[Stored items]
■ ■ ■

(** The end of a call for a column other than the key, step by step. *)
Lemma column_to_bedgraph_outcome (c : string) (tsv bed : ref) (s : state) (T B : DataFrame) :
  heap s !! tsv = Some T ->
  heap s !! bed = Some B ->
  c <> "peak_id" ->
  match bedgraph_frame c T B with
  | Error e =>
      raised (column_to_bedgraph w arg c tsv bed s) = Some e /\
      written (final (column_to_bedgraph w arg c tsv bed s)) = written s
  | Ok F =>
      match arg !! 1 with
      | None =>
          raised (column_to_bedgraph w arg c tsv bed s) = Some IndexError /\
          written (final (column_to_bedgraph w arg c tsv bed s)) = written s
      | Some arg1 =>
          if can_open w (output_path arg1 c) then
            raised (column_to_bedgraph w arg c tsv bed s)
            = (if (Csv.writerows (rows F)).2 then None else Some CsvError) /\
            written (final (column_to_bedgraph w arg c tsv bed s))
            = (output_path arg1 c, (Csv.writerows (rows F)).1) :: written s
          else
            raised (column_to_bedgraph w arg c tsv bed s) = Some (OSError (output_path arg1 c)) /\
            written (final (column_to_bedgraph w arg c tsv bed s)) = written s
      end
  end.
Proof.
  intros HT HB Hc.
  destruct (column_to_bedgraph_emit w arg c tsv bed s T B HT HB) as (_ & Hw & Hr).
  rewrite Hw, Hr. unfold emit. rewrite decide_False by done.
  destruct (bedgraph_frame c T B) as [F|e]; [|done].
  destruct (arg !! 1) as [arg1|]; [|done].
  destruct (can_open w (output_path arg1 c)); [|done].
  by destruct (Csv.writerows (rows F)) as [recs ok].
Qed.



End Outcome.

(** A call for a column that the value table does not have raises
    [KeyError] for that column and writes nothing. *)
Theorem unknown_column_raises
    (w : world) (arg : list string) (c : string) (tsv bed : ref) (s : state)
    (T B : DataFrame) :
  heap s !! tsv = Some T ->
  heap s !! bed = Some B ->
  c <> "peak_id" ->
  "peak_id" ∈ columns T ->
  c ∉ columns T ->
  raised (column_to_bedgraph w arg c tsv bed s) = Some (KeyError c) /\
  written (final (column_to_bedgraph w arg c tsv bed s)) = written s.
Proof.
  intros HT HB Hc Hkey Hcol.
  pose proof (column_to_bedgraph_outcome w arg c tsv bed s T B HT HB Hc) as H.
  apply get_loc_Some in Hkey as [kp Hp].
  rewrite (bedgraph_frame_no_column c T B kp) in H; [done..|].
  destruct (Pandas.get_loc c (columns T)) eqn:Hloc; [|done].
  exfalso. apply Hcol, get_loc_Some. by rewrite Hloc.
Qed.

■ ■ ■

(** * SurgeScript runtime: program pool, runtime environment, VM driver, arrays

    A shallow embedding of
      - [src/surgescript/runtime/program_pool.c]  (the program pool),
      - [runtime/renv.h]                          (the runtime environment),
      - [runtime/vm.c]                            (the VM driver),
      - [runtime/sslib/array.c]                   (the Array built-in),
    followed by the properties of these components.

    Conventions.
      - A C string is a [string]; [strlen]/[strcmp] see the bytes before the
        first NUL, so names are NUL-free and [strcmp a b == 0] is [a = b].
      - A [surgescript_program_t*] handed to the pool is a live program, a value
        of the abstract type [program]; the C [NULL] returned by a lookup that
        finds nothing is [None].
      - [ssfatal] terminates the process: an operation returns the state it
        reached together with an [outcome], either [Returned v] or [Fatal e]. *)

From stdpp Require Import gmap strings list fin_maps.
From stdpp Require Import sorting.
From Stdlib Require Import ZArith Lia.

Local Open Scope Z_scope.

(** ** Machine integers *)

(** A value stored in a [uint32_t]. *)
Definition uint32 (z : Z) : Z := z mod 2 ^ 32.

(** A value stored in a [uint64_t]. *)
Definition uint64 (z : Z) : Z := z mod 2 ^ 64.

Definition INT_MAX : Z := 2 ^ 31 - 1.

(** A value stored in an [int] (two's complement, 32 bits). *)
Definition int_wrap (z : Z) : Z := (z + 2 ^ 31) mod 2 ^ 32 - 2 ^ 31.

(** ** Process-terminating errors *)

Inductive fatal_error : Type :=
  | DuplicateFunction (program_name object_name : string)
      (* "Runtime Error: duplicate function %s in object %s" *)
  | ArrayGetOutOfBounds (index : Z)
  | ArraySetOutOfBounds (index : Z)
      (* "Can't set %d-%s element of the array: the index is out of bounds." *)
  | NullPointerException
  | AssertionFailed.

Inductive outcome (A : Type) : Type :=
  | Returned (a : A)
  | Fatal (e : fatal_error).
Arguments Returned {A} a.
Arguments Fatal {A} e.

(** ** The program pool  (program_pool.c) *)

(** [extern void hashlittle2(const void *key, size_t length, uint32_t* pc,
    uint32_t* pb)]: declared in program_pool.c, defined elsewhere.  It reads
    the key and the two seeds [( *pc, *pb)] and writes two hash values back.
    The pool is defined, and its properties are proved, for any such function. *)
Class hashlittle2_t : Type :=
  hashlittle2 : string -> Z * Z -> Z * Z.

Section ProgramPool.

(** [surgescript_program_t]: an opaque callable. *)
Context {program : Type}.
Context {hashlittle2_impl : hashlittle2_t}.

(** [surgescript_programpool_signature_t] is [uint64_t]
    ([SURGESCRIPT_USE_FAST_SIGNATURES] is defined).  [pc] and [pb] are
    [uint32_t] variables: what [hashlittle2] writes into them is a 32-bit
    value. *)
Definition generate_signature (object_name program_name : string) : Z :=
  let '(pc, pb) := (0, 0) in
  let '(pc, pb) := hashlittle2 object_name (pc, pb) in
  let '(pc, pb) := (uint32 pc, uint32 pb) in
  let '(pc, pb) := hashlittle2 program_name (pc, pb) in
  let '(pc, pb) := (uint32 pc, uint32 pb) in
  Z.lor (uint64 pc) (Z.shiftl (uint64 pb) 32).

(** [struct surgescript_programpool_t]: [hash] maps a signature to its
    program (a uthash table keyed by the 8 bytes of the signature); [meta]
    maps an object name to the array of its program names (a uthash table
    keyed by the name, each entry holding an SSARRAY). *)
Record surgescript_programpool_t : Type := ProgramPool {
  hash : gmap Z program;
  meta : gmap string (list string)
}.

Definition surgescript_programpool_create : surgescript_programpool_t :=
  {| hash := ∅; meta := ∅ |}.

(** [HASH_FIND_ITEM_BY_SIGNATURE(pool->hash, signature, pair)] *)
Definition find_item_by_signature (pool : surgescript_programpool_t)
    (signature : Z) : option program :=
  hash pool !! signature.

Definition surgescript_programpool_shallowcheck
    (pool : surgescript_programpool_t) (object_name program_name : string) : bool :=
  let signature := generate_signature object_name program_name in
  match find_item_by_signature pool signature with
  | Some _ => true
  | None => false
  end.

■ ■ ■

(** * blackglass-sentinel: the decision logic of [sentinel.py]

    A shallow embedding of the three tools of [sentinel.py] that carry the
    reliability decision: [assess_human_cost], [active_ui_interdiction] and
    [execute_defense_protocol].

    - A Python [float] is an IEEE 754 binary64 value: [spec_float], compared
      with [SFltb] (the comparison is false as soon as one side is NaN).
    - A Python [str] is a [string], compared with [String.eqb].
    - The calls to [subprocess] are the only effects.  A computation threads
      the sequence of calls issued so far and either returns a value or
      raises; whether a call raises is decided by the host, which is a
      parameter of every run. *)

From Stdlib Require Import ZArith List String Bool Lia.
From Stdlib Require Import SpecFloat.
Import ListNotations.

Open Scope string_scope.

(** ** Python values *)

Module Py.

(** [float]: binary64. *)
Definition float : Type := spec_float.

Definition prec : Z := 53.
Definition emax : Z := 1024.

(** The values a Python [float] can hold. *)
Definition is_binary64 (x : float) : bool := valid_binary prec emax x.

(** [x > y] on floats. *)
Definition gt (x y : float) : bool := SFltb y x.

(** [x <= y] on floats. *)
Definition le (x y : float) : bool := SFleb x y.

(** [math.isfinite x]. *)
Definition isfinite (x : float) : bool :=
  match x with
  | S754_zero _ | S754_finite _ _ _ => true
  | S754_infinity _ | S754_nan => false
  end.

■ ■ ■

[WHAT THE EXERCISE ASKS] Using the records above, report the count of lines holding "properties" and nothing else.

[YOUR RESPONSE] 2